▸ **TASK**: The expected output is each line in the data below that includes the string "CDetectContradictions".

Collected data
┌────────
(** C9.  The warnings list is non-empty exactly when the summary's risk
    level is "HIGH", and then it is the one fixed warning; no other rule
    adds a warning. *)
Theorem warnings_iff_high_risk (s : Situation) (m : LegalSummary)
    (r : Remedy) :
  (warnings (_generate_recommendations s m r) <> [] <-> risk_level m = "HIGH")
  /\ (risk_level m = "HIGH" ->
      warnings (_generate_recommendations s m r) = [high_risk_warning])
  /\ (risk_level m <> "HIGH" ->
      warnings (_generate_recommendations s m r) = []).
Proof.
  rewrite warnings_rules.
  destruct (String.eqb_spec (risk_level m) "HIGH") as [E|E].
  - split; [|split].
    + split; [intros _; exact E|discriminate].
    + reflexivity.
    + intros H. contradiction.
  - split; [|split].
    + split; intros H; contradiction.
    + intros H. contradiction.
    + reflexivity.
Qed.

End RecommendationSpec.

(* ===================================================================== *)
(** * Properties of the orchestrator *)
(* ===================================================================== *)

Module OrchestratorSpec.
Import Launcher.

Section Analyze.

Context {FS : Type} {DateTime : Type}.
Variable isoformat : DateTime -> string.
Variable dump_to_file : string -> Results -> FS -> option exn * FS.
Variable interpret_situation : string -> option json -> Situation.
Variable extract_clauses : string -> list json.
Variable detect_contradictions : list json -> list Contradiction.
Variable analyze_legal_structure : string -> json.
Variable interpret_tone : string -> json.
Variable analyze_legal_risk : string -> list Risk.
Variable generate_legal_summary : string -> json -> list Risk -> LegalSummary.
Variable synthesize_remedy : RemedyInput -> Remedy.

Local Abbreviation world := (@World FS DateTime).

Local Abbreviation analyze :=
  (analyze_situation isoformat dump_to_file interpret_situation
     extract_clauses detect_contradictions analyze_legal_structure
     interpret_tone analyze_legal_risk generate_legal_summary
     synthesize_remedy).

(** The projection handed to the remedy synthesizer. *)
Definition remedy_request (text : string) (ctx : option json) : RemedyInput :=
  let situation := interpret_situation text ctx in
  let contradictions := detect_contradictions (extract_clauses text) in
  let tone := interpret_tone text in
  let summary := generate_legal_summary text tone (analyze_legal_risk text) in
  {| req_type := type situation;
     req_risk_level := risk_level summary;
     req_contradictions := contradictions;
     req_tone_analysis := tone;
     req_urgency := urgency situation;
     req_jurisdiction := jurisdiction situation;
     req_legal_framework := legal_framework situation |}.

(** The collaborator calls of one analysis, in order, each with its
    arguments. *)
Definition pipeline (text : string) (ctx : option json) : list call :=
  let clauses := extract_clauses text in
  let tone := interpret_tone text in
  let risks := analyze_legal_risk text in
  [ CInterpretSituation text ctx;
    CExtractClauses text;
    CDetectContradictions clauses;
    CAnalyzeLegalStructure text;
    CInterpretTone text;
    CAnalyzeLegalRisk text;
    CGenerateLegalSummary text tone risks;
    CSynthesizeRemedy (remedy_request text ctx) ].

(** The Analysis Result of a text, a context, a session and a clock
    reading. *)
Definition analysis_result (self : VeroBrixSystem) (text : string)
    (ctx : option json) (t : DateTime) : Results :=
  let situation := interpret_situation text ctx in
  let clauses := extract_clauses text in
  let contradictions := detect_contradictions clauses in
  let tone := interpret_tone text in
  let risks := analyze_legal_risk text in
  let summary := generate_legal_summary text tone risks in
  let remedy := synthesize_remedy (remedy_request text ctx) in
  {| session_id := self_session_id self;
     timestamp := isoformat t;
     input := {| raw_text := text; context := ctx |};
     situation_analysis := situation;
     legal_analysis :=
       {| clauses := clauses;
          contradictions := contradictions;
          legal_structure := analyze_legal_structure text;
          tone_analysis := tone;
          legal_risks := risks;
          legal_summary := summary |};
     remedy := remedy;
     recommendations := _generate_recommendations situation summary remedy |}.

(** The collaborator calls among the events. *)
Fixpoint calls_of (events : list event) : list call :=
  match events with
  | [] => []
  | EvCall c :: rest => c :: calls_of rest
  | _ :: rest => calls_of rest
  end.

Definition artifact (self : VeroBrixSystem) : string :=
  "output/verobrix_analysis_" +:+ self_session_id self +:+ ".json".

(** The provenance entry that saving leaves, by its outcome. *)
Definition save_entry (self : VeroBrixSystem) (failure : option exn) : event :=
  match failure with
  | Some e => EvLog "VeroBrix System" ("Error saving results: " +:+ exn_str e)
  | None =>
      EvLog "VeroBrix System" ("Analysis results saved to " +:+ artifact self)
  end.

(** Saving never raises: it returns [None], changes the file system as the
    write did, and leaves one provenance entry. *)
Lemma save_analysis_results_run self results (w : world) :
  let outcome := dump_to_file (artifact self) results (fs w) in
  _save_analysis_results dump_to_file self results w
  = (inr tt, {| trace := trace w ++ [save_entry self (fst outcome)];
                fs := snd outcome;
                now := now w |}).
Proof.
  cbv zeta. unfold _save_analysis_results, try_except, bind, write_json,
    log_provenance, emit, artifact.
  destruct (dump_to_file _ results (fs w)) as [[e|] fs']; reflexivity.
Qed.

(** Several events at once. *)
Definition emits (events : list event) (w : world) : world :=
  {| trace := trace w ++ events; fs := fs w; now := now w |}.

Lemma emit_as_emits e (w : world) : emit e w = emits [e] w.
Proof. reflexivity. Qed.

Lemma emits_emits es1 es2 (w : world) :
  emits es2 (emits es1 w) = emits (es1 ++ es2) w.
Proof. unfold emits. cbn. now rewrite app_assoc. Qed.

Lemma fs_emits es (w : world) : fs (emits es w) = fs w.
Proof. reflexivity. Qed.

Lemma now_emits es (w : world) : now (emits es w) = now w.
Proof. reflexivity. Qed.

(** One step of a run. *)
Lemma run_bind_log {A} actor message (k : unit -> M A) (w : world) :
  bind (log_provenance actor message) k w
  = k tt (emit (EvLog actor message) w).
Proof. reflexivity. Qed.

Lemma run_bind_invoke {A B} c (result : A) (k : A -> M B) (w : world) :
  bind (invoke c result) k w = k result (emit (EvCall c) w).
Proof. reflexivity. Qed.

Lemma run_bind_now {A} (k : DateTime -> M A) (w : world) :
  bind datetime_now k w = k (now w) w.
Proof. reflexivity. Qed.

(** One analysis, start to end: the value returned and the world left. *)
Lemma analyze_situation_run self text ctx (w : world) :
  let results := analysis_result self text ctx (now w) in
  let outcome := dump_to_file (artifact self) results (fs w) in
  analyze self text ctx w
  = (inr results,
     {| trace :=
          trace w ++
          [ EvLog "VeroBrix System" "Starting comprehensive situation analysis";
            EvLog "VeroBrix System" "Step 1: Interpreting situation with SituationInterpreter";
            EvCall (CInterpretSituation text ctx);
            EvLog "VeroBrix System" "Step 2: Extracting clauses with JARVIS";
            EvCall (CExtractClauses text);
            EvLog "VeroBrix System" "Step 3: Detecting contradictions with JARVIS";
            EvCall (CDetectContradictions (extract_clauses text));
            EvLog "VeroBrix System" "Step 4: Analyzing legal structure with JARVIS";
            EvCall (CAnalyzeLegalStructure text);
            EvLog "VeroBrix System" "Step 5: Analyzing tone and risks with FRIDAY";
            EvCall (CInterpretTone text);
            EvCall (CAnalyzeLegalRisk text);
            EvLog "VeroBrix System" "Step 6: Generating legal summary with FRIDAY";
            EvCall (CGenerateLegalSummary text (interpret_tone text)
                      (analyze_legal_risk text));
            EvLog "VeroBrix System" "Step 7: Synthesizing remedy";
            EvCall (CSynthesizeRemedy (remedy_request text ctx));
            save_entry self (fst outcome);
            EvLog "VeroBrix System" "Comprehensive analysis completed" ];
        fs := snd outcome;
        now := now w |}).
Proof.
  cbv zeta. unfold analyze_situation.
  repeat (first [rewrite run_bind_log | rewrite run_bind_invoke
                | rewrite run_bind_now]; cbv beta).
  unfold bind at 1. rewrite save_analysis_results_run.
  rewrite run_bind_log. unfold ret.
  rewrite !emit_as_emits, !emits_emits. cbn [app].
  rewrite !fs_emits, !now_emits.
  unfold emits at 1. cbn [trace fs now].
  unfold emits. cbn [trace fs now].
  rewrite <- !app_assoc. reflexivity.
Qed.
└────────
▸ **OUTPUT FOR THIS TASK**:
    CDetectContradictions clauses;
            EvCall (CDetectContradictions (extract_clauses text));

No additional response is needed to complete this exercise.